“For many who did not have the good fortune to meet her [Doreen G. Fernandez] in person, the joy of her research can be found in this book. Her appeal has not paled nearing a quarter of a century after she passed, her work as pioneering food critic and food historian of the Philippines continues to inspire through her elegant prose that teaches us to taste, contextualize, and appreciate the world around us.”
—Ambeth R. Ocampo, public historian
“What shall we praise first: her gleaming prose, her wicked wit, her uncompromising intellect? Doreen G. Fernandez’s subject was food in the most expansive sense, as a means of interrogating—and illuminating—society and self. Her greatest subversion was simply to observe, with patience, curiosity and compassion, the high and the low; the celebrated and the scorned; what brings us pride and what we hide in shame. That is, to testify to the world in all its particulars, as it truly is.”

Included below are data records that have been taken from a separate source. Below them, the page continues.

(** [dir] is the directory of the journal. *)
Definition checkRunSafety (o : options) (dir : string) : gprog (option go_error) :=
  disk <-
    (if 0 <? o.(options.minFreeGB) then
       stat <- trigger (Statfs dir) ;;
       Ret (match stat with
            | Err e => Some e
            | Ok (bavail, bsize) =>
                if wrap_u64 (wrap_u64 bavail * wrap_u64 bsize) <? wrap_u64 (o.(options.minFreeGB) * 2 ^ 30)
                then Some (Errorf "low disk space: available=%d bytes") else None
            end)
     else Ret None) ;;
  match disk with
  | Some e => Ret (Some e)
  | None =>
      now <- trigger Now ;;
      if in_maintenance now
      then Ret (Some (Errorf "stopped for daily 05:20 CST maintenance window; resume after 05:30"))
      else if bool_decide (o.(options.healthURL) = "") then Ret None
      else
        invalid <- trigger (NewRequest o.(options.healthURL)) ;;
        match invalid with
        | Some e => Ret (Some e)
        | None =>
            status <- trigger (GetHealth o.(options.healthURL)) ;;
            Ret (match status with
                 | Err _ => Some (Errorf "live readiness check failed")
                 | Ok status => if status =? 200 then None else Some (Errorf "live readiness HTTP status %d")
                 end)
        end
  end.

(** ** The state of a run *)

Module journalEntry.
Record journalEntry : Type := mk { Kind : string; ReportSHA256 : string; Apply : bool; result : option Result }.
End journalEntry.
Notation journalEntry := journalEntry.journalEntry.

(** The journal is what was written to the file; [failures] counts per exchange;
    [pending] holds the queues of the exchanges one after the other. *)
Module runState.
Record runState : Type := mk {
  results : gmap string Result; journal : list journalEntry; failures : gmap string Z;
  runErr : option go_error; cancelled : bool; pending : list (string * Task); running : list (string * Task) }.
End runState.
Notation runState := runState.runState.

Section errors.
(** [err.Error()] of an error, what a [url.Error] in it wraps, whether there is a
    [net.Error] in it. *)
Context (ErrorText : go_error → string) (url_cause : go_error → option go_error) (is_net_error : go_error → bool).

Definition DeadlineExceeded : go_error := Sentinel "context deadline exceeded".
Definition EOF : go_error := Sentinel "EOF".
Definition ErrUnexpectedEOF : go_error := Sentinel "unexpected EOF".

Definition Unwrap (e : go_error) : option go_error := match e with Wrapf _ cause => Some cause | _ => None end.

(** The cause inside the URL errors. *)
Fixpoint safe_cause (fuel : nat) (e : go_error) : go_error :=
  match fuel, url_cause e with S fuel, Some cause => safe_cause fuel cause | _, _ => e end.
Fixpoint error_size (e : go_error) : nat :=
  match e with Wrapf _ c => S (error_size c) | Joined a b => S (error_size a + error_size b) | _ => 1%nat end.
Definition safeError (e : go_error) : go_error := safe_cause (error_size e) e.

Definition transient_words : list string :=
  ["timeout"; "deadline"; "429"; "418"; "50011"; "50040"; "50061"; "502"; "503"; "504"; "connection"; "eof"; "temporar"].

(** The loop goes down 16 errors. *)
Fixpoint transient_text (depth : nat) (e : option go_error) : bool :=
  match depth, e with
  | S depth, Some e =>
      existsb (fun v => Contains (ToLower (ErrorText (safeError e))) v) transient_words || transient_text depth (Unwrap e)
  | _, _ => false
  end.
(** What the critical section does to the state. *)
Lemma record_task_facts o name original task expired r err unavailable journalErr summaryErr st :
  r.(Result.TaskID) = original.(Task.ID) →
  let st' := record_task o name original task expired (r, err, unavailable) journalErr summaryErr st in
  ∃ r', r'.(Result.TaskID) = original.(Task.ID) ∧
    st'.(runState.results) = <[r'.(Result.TaskID) := r']> st.(runState.results) ∧
    (journalErr = None ∧ st'.(runState.journal) = st.(runState.journal) ++ [entry r'] ∨
     is_Some journalErr ∧ st'.(runState.journal) = st.(runState.journal)) ∧
    st'.(runState.pending) = st.(runState.pending) ∧ st'.(runState.running) = st.(runState.running) ∧
    (st'.(runState.runErr) = None → st.(runState.runErr) = None ∧ journalErr = None) ∧
    (st'.(runState.cancelled) = false → st.(runState.cancelled) = false ∧
       (st.(runState.runErr) = None → st'.(runState.runErr) = None)).
Proof.
  intros Hid st'. subst st'. unfold GapRun.record_task.
  set (r' := present_count o.(options.apply) _). exists r'.
  assert (Hr' : r'.(Result.TaskID) = original.(Task.ID))
    by (subst r'; by rewrite present_TaskID, merged_TaskID, finished_TaskID).
  rewrite Hr'. generalize r'. clear r' Hr'. intros r'.
  set (failures := if from_option (transientError ErrorText url_cause is_net_error) false err then _ else 0).
  generalize failures. clear failures. intros failures.
  destruct err as [e|], unavailable, journalErr as [je|], summaryErr as [se|], st as [res jo fa [re|] ca pe ru],
    (8 <=? failures); simpl; split_and!; try done; eauto; intros; simplify_eq; eauto.
Qed.
(** What holds of every state of a run that started with the journal [j0] and the tasks
    [queue]: the journal has grown by [news], no task is in two places, the results are
    those of the journal unless there was an error, and no task is lost unless the run
    was cancelled. *)
Definition places (news : list Result) (st : runState) : list string :=
  (Result.TaskID <$> news) ++ (id_of <$> st.(runState.pending)) ++ (id_of <$> st.(runState.running)).
Definition run_ok (j0 : list journalEntry) (queue : list (string * Task)) (st : runState) : Prop :=
  ∃ news, st.(runState.journal) = j0 ++ (entry <$> news) ∧ places news st ⊆+ (id_of <$> queue) ∧
    (st.(runState.runErr) = None → st.(runState.results) = replay st.(runState.journal)) ∧
    (st.(runState.cancelled) = false → st.(runState.runErr) = None ∧ places news st ≡ₚ (id_of <$> queue)).

Lemma drop_place (a b c d : list string) x : a ++ b ++ c ++ d ⊆+ a ++ b ++ c ++ x :: d.
Proof. do 3 (apply submseteq_app; [done|]). by apply submseteq_cons. Qed.
(** The product of the factors of later actions, and the candle it adjusts. *)
Definition corporate_multiplier (factors : list CorporateActionJob) (bar : Bar) : float64 :=
  foldl (fun multiplier action =>
    if f64_gtb action.(CorporateActionJob.Factor) f64_zero
       && (bar.(Bar.StartMS) <? action.(CorporateActionJob.EffectiveMS))
    then f64_mul multiplier action.(CorporateActionJob.Factor) else multiplier) (f64_of_Z 1) factors.

Definition apply_factors (factors : list CorporateActionJob) (bar : Bar) : Bar :=
  let m := corporate_multiplier factors bar in
  if f64_eqb m (f64_of_Z 1) then bar
  else DecorateBar (set_prices (f64_mul bar.(Bar.OpenPrice) m) (f64_mul bar.(Bar.HighPrice) m)
                      (f64_mul bar.(Bar.LowPrice) m) (f64_mul bar.(Bar.ClosePrice) m)
                      (f64_div bar.(Bar.Volume) m) (f64_div bar.(Bar.ContractVolume) m)
                      "rest_forward_adjusted" "guardian_corporate_action_forward_adjustment" bar).

Section guardian.
Context (g : Guardian).

Definition singleExchangeFetcher (exchangeName : string) : option Fetcher :=
  match default [] (g.(Guardian.fetchersByExchange) !! normalizeExchange exchangeName) with
  | [f] => Some f
  | _ => None
  end.

Definition fetcherFor (exchangeName marketType : string) : option Fetcher :=
  let exchangeName := normalizeExchange exchangeName in
  let marketType := normalizeMarketType marketType in
  match g.(Guardian.fetchersByMarket) !! fetcherKey exchangeName marketType with
  | Some f => Some f
  | None => singleExchangeFetcher exchangeName
  end.

Definition fetcherForSymbol (exchangeName symbol : string) : gprog (result go_error (option Fetcher)) :=
  let exchangeName := normalizeExchange exchangeName in
  let symbol := normalizeSymbol symbol in
  symbols <- trigger (ListSymbols exchangeName) ;;
  Ret (match symbols with
       | Err e => Err e
       | Ok symbols =>
           match List.find (fun info => bool_decide (normalizeSymbol info.(SymbolInfo.Symbol) = symbol)) symbols with
           | Some info => Ok (fetcherFor info.(SymbolInfo.Exchange) info.(SymbolInfo.MarketType))
           | None => Ok (singleExchangeFetcher exchangeName)
           end
       end).

(** [fetchKlines]: the request waits for a slot of its exchange, and gives it
    back whatever the fetcher answers. *)
Definition fetchKlines (ctx : Ctx) (fetcher : Fetcher) (request : KlineRequest)
    : gprog (result go_error (list Bar)) :=
  let exchangeName := normalizeExchange fetcher.(Fetcher.Name) in
  if bool_decide (exchangeName ∈ g.(Guardian.requestSlots)) then
    err <- trigger (AcquireSlot exchangeName) ;;
    match err with
    | Some e => Ret (Err e)
    | None =>
        bars <- trigger (FetchKlines (Ctx.for_exchange exchangeName ctx) fetcher request) ;;
        _ <- trigger (ReleaseSlot exchangeName) ;;
        Ret bars
    end
  else trigger (FetchKlines (Ctx.for_exchange exchangeName ctx) fetcher request).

—Ligaya Mishan, writer, The New York Times
Doreen’s prose is not only learned but refined and unceasingly warm, even when she had something critical to say—just as she was as a beloved professor when I was her student in the 1980s. Reading her popular newspaper food column led me to meals that were both appetizing and thought-provoking. But it was in her literature class that I came to understand the full breadth of her interests and the depth of reading that sharpened her insights into Philippine culture, especially its culinary arts.